ML/AI Projects

Sentiment-Driven Stock Market Prediction using Twitter Data (Current Project)
  • Currently developing an MLOps pipeline for real-time sentiment analysis of Twitter data.
  • Extracting sentiment-related features using natural language processing (NLP) techniques (BERT/VADER), integrated with stock price trends, and training predictive models for stock market performance.
Energy Consumption Prediction of Residential Buildings using Machine Learning [Manuscript]
  • Collaborated with a team to analyze energy benchmarking datasets from eight U.S. metropolitan areas.
  • Conducted a comprehensive study utilizing extreme gradient boosting (XGBoost), random forests (RF), and artificial neural networks (ANN) to predict energy consumption in residential buildings.
An Attention-Based Deep Learning Model of Clinical Events in the Intensive Care Unit
  • Used the MIMIC-III dataset, which consists of anonymized data from over 40,000 patients.
  • Collaborated with a team to develop a deep learning model utilizing gated recurrent units (GRUs) and an attention mechanism, a transformer-like mechanism, to predict clinical events.
Estimating Energy Consumption in Residential Buildings in the City of Chicago [Manuscript]
  • Outstanding project of the quarter in CS230 Deep Learning at Stanford University.
  • Used the 2018 Chicago Energy Benchmarking dataset and implemented various machine learning models, including support vector machines (SVM), RF, and ANN, and conducted a comparative study.
Exploring Better Ways to Segment Lecture Videos Based on Topic Transition
  • Contributed as a team member to develop a model for segmenting lecture videos.
  • Utilized probabilistic latent semantic analysis (PLSA) as a generative approach to model text data and analyze lecture transcripts to identify topic transitions.

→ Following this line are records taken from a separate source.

Lemma resolve_issue_node_chain_failure_witness :
  resolve_issue_node chain_down Literal.fragment_only repr_by_type validated_state
  = ([ChainInvoke (full_prompt_of repr_by_type (VStr "My name is Asha Rao"))],
     Ret {| messages :=
              [sample_message;
               assistant (VStr (resolution_error_prefix
                                +:+ "server closed the connection"))];
            status := resolved;
            user_query := VStr "My name is Asha Rao" |}).
Proof.
  apply (resolve_issue_node_chain_failure chain_down Literal.fragment_only repr_by_type
           validated_state (VStr "My name is Asha Rao")
           (Exn "OperationalError" "server closed the connection")); reflexivity.
Defined.

Lemma resolve_issue_node_missing_result_witness :
  outcome (resolve_issue_node chain_without_result Literal.fragment_only repr_by_type
             validated_state)
  = Ret {| messages := [sample_message; assistant (VStr EmptyString)];
           status := resolved;
           user_query := VStr "My name is Asha Rao" |}.
Proof.
  apply (resolve_issue_node_missing_result chain_without_result Literal.fragment_only
           repr_by_type validated_state (VStr "My name is Asha Rao")
           {[ "query" := VStr "SELECT 1" ]}).
  - reflexivity.
  - reflexivity.
  - now apply lookup_singleton_ne.
Defined.


Lemma resolve_issue_node_no_row_witness :
  outcome (resolve_issue_node (chain_returns (VStr "[]")) Literal.fragment_only
             repr_by_type validated_state)
  = Ret {| messages := [sample_message; assistant (VStr "Final Answer: []")];
           status := resolved;
           user_query := VStr "My name is Asha Rao" |}.
Proof.
  apply (resolve_issue_node_no_row (chain_returns (VStr "[]")) Literal.fragment_only
           repr_by_type validated_state (VStr "My name is Asha Rao")
           {[ "result" := VStr "[]" ]} "[]" (VList [])).
  - reflexivity.
  - reflexivity.
  - apply lookup_singleton_eq.
  - vm_compute. reflexivity.
  - vm_compute. reflexivity.
  - left. reflexivity.
Defined.

Lemma resolve_issue_node_non_text_witness :
  outcome (resolve_issue_node (chain_returns (VInt 3)) Literal.fragment_only
             repr_by_type validated_state)
  = Ret {| messages := [sample_message; assistant (VInt 3)];
           status := resolved;
           user_query := VStr "My name is Asha Rao" |}.
Proof.
  apply (resolve_issue_node_non_text (chain_returns (VInt 3)) Literal.fragment_only
           repr_by_type validated_state (VStr "My name is Asha Rao")
           {[ "result" := VInt 3 ]} (VInt 3)).
  - reflexivity.
  - reflexivity.
  - apply lookup_singleton_eq.
  - intros s. discriminate.
Defined.

Lemma graph_invoke_raises_witness :
  outcome (graph_invoke llm_down db_down chain_down Literal.fragment_only repr_by_type
             25 sample_state)
  = Raise connection_refused.
Proof.
  apply (proj2 (graph_invoke_raises llm_down db_down chain_down Literal.fragment_only
                  repr_by_type 25 sample_state connection_refused ltac:(lia))).
  right. exists [], sample_message. split; reflexivity.
Defined.

Lemma graph_invoke_returns_witness :
  exists final path reply ms m,
    Some (resolved_state, [(ValidateCustomer, validated); (ResolveIssue, resolved)])
    = Some (final, path)
    /\ (status final = not_found \/ status final = resolved)
    /\ messages sample_state = ms ++ [m]
    /\ messages final = messages sample_state ++ [assistant reply]
    /\ user_query final = content m.
Proof.
  apply (graph_invoke_returns llm_clause (db_count "3") (chain_returns (VStr rows_text))
           Literal.fragment_only repr_by_type 25 sample_state).
  - lia.
  - vm_compute. reflexivity.
Defined.

Lemma graph_invoke_call_sequence_witness :
  let run := graph_invoke llm_clause (db_count "3") (chain_returns (VStr rows_text))
               Literal.fragment_only repr_by_type 25 sample_state in
  calls run = []
  \/ (exists p, calls run = [LlmInvoke p])
  \/ (exists p q, calls run = [LlmInvoke p; DbRun q])
  \/ (exists p q c, calls run = [LlmInvoke p; DbRun q; ChainInvoke c]).
Proof.
  intros run.
  apply (graph_invoke_call_sequence llm_clause (db_count "3")
           (chain_returns (VStr rows_text)) Literal.fragment_only repr_by_type
           25 sample_state).
  lia.
Defined.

Data Visualization Projects

Visualizing data using Tableau

Computational Mechanics Projects

Modeling Soil Large Deformation [Manuscript]
  • Partnered with a team to develop a three-invariant continuum cap plasticity model for large soil deformations, capturing nonlinear shear, compaction, and tensile behaviors under various loading conditions​.
  • The proposed model incorporates viscoplastic regularization to address rate-dependent effects and improve stability during softening, enabling accurate simulations of soil mechanics like triaxial compression and shear band formation.
Modeling Strain Localization [Manuscript]
  • Built a computational framework using the enhanced finite element method (EFEM), which is capable of modeling geomaterial failure caused by strain localization such as fracture, cracks, slip lines, and shear bands.
  • Investigated plasticity- and damage-like softening models to capture failure response in brittle geomaterials.
Modeling Dynamic Contact (3-Dimensional) [Manuscript]
  • Cooperated with a group to design a 3D dynamic modeling method for powder forming processes using an efficient node-to-surface contact algorithm for evaluating density distribution during powder compaction.
  • The method incorporates large finite element deformations and frictional contact modeling, improving accuracy in simulating powder compaction and predicting non-uniform density distribution.
Modeling Dynamic Contact (2-Dimensional) [Manuscript]
  • Participated as a key team member in implementing a computational algorithm for the dynamic simulation of powder compaction processes using a node-to-segment contact model and a double-surface cap plasticity theory.
  • The algorithm efficiently handles large frictional contact deformations, accurately simulating stress and density distributions in powder die-pressing with various component geometries​.
Modeling Contact (3-Dimensional and Static Analysis) [Manuscript]
  • Played a collaborative role in a team to model 3D large plastic deformation in powder forming using a node-to-surface contact algorithm with penalty and augmented-Lagrange methods for frictional contact simulation​.
  • The model successfully predicts non-uniform density and stress distributions, demonstrating efficiency through practical examples like deep drawing, tablet pressing, and shaped-charge liner compaction.